Padahal, aku belum bilang pada Denny, kalau aku mau menginap di rumahnya. Setelah, telepon kututup. Denny memandangku sambil mengernyitkan kening.
“Nginap di rumah teman? kerja PR? teman mana yang kamu maksud?” tanya Denny.
“Temanku yang di kutub selatan. Siapa lagi? ya kamulah! boleh kan aku nginap di tempatmu malam ini? kebetulan papa dan Mamaku nggak di rumah malam ini. Please,” pintaku sambil berlagak memelas.
Denny tampak berpikir sebentar sambil mengernyitkan keningnya dan menggigit-gigit bibir bawahnya, seolah-olah keberatan menerimaku menginap di rumahnya.
“Ayo dong, jangan pelit-pelit! apa perlu bayar untuk nginap semalam?” gurauku masih dengan nada memelas. Lucu, baru seminggu kenal, sudah bisa seakrab gini.
“Oke, aku bilang sama ortu-ku dulu, sekalian aku tanya tarif sewa hotelnya semalam! soalnya yang punya hotel kan mereka. Tapi kalau seandainya ortu-ku lagi nggak mood or nggak setuju, jangan maksa loh yah! Lagian, belakangan ini banyak kasus perampokan rumah sih, jadi kemungkinan besar ortuku nggak sembarang terima orang iseng yang mau nginap,” kata Denny sambil bermimik serius.

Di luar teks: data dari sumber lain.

(** ** Reachable zero-one vectors, block by block *)

(** A block is a set of positions (a mask) and the values they can hold there. *)
Abbreviation blocks := (list (Z * list Z)).
(** Union of value lists.  They are kept in increasing order, so no value is
    repeated; what the check shows does not depend on the order. *)
Fixpoint merge_values (xs : list Z) : list Z → list Z :=
  fix aux (ys : list Z) : list Z :=
    match xs, ys with
    | [], _ => ys
    | _, [] => xs
    | x :: xs', y :: ys' =>
        match Z.compare x y with
        | Lt => x :: merge_values xs' ys
        | Eq => x :: merge_values xs' ys'
        | Gt => y :: aux ys'
        end
    end.
Definition join (b c : Z * list Z) : Z * list Z :=
  (Z.lor (fst b) (fst c), foldr (λ s, merge_values (Z.lor s <$> snd c)) [] (snd b)).
Definition swaps (c : Z * Z) (s : Z) : bool := Z.testbit s (fst c) && negb (Z.testbit s (snd c)).
Definition swapped (c : Z * Z) (s : Z) : Z := Z.lxor s (Z.lor (Z.shiftl 1 (fst c)) (Z.shiftl 1 (snd c))).
Definition block_step (c : Z * Z) (ss : list Z) : list Z :=
  merge_values (swapped c <$> List.filter (swaps c) ss) (List.filter (λ s, negb (swaps c s)) ss).
Definition touches (c : Z * Z) (b : Z * list Z) : bool :=
  Z.testbit (fst b) (fst c) || Z.testbit (fst b) (snd c).
Definition blocks_step (c : Z * Z) (B : blocks) : option blocks :=
  let T := foldr join (0, [0]) (List.filter (touches c) B) in
  if Z.testbit (fst T) (fst c) && Z.testbit (fst T) (snd c)
  then Some ((fst T, block_step c (snd T)) :: List.filter (λ b, negb (touches c b)) B) else None.
Definition wf_comparator (n : Z) (c : Z * Z) : bool :=
  (0 <=? fst c) && (fst c <? n) && (0 <=? snd c) && (snd c <? n) && negb (fst c =? snd c).
Fixpoint blocks_run (net : network) (B : blocks) : option blocks :=
  match net with
  | [] => Some B
  | c :: net => match blocks_step c B with Some B => blocks_run net B | None => None end
  end.
Definition blocks_init (n : Z) : blocks := (λ i, (Z.shiftl 1 i, [0; Z.shiftl 1 i])) <$> seqZ 0 n.
(** The network sorts: its values on [n] positions are sorted vectors. *)
Definition sorts (n : Z) (net : network) : bool :=
  forallb (wf_comparator n) net &&
  match blocks_run net (blocks_init n) with
  | Some [(m, ss)] =>
      (m =? Z.ones n) &&
      forallb (λ s, forallb (λ i, implb (Z.testbit s i) (Z.testbit s (i + 1))) (seqZ 0 (n - 1))) ss
  | _ => false
  end.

“Brengsek, emangnya aku maling apa?!?” sahutku ketus.
Tak lama sesudah itu, kami sampai di rumah Denny yang tampak asri sekalipun tak terlalu mewah dibandingkan rumah tetangganya.
Pucuk dicinta ulam pun tiba, malam itu kedua orang tua Denny tidak keberatan sama sekali kalau aku menginap di rumah mereka, bermalam sekamar dengan Denny di lantai dua. Denny mengantarku ke dalam kamarnya yang lumayan besar dan sejuk. Kupikir, kamar Denny masih lebih nyaman daripada kamarku.
Di sudut ruangan, tampak satu set meja belajar dengan buku-buku yang tertata rapi, disebelahnya ada seperangkat televisi, tape compo dan playstation. Semua koleksi CD-nya pun tertata apik disebuah rak panjang disebelahnya. Ternyata, Denny bukan cuma keren, namun orang yang perfeksionis dan cinta kerapian. Jauh berbeda dengan sifatku yang rada “jorok”, hehe. Tetapi, para sesepuh bilang kalau “perbedaan itu indah”! (hah, membela diri nih!)
Wah, ini awal dari kisah yang menegangkan dalam ceritaku ini. Bermula pada saat Denny melepaskan pakaiannya satu per satu di depan mataku tanpa rasa canggung sedikit pun. Kala itu, pintu sudah terkunci, bahkan berani kupastikan seekor kecoa pun tidak akan bisa masuk, apalagi gajah! Entah kenapa, bagai terhipnotis, mataku melotot tak berkedip memandang tubuh mulusnya yang sesaat dipamerkan di hadapanku. Dadanya yang bidang dan putih mulus, perutnya yang datar, dan lebih lagi bulu-bulunya yang tampak mulai lebat di dada dan ketiaknya.
Denny tampak begitu macho dan jauh lebih seksi dengan bertelanjang dada dan hanya dibungkus oleh celana jeans ketat dengan sabuk besi yang mulai dibukanya perlahan. Denny bahkan sama sekali tidak canggung, bergerak kesana kemari di hadapanku sambil melepaskan pakaiannya dan kemudian menggantungnya satu per satu di balik pintu kamar.
Sementara aku, denyut jantungku berdegup lebih kencang, dan untuk sedikit menenangkannya, aku merangsek ke tengah spring bed sambil bersandar di tembok. Tatapan mataku belum lepas dari Denny. Entahlah, kurasa aku belum pernah merasakan yang seperti ini sebelumnya ketika memandang tubuh teman-teman priaku. Bahkan sekalipun aku sering mandi bersama dengan kakak cowokku dan sama-sama dalam keadaan telanjang bulat, aku tidak merasakan apa-apa.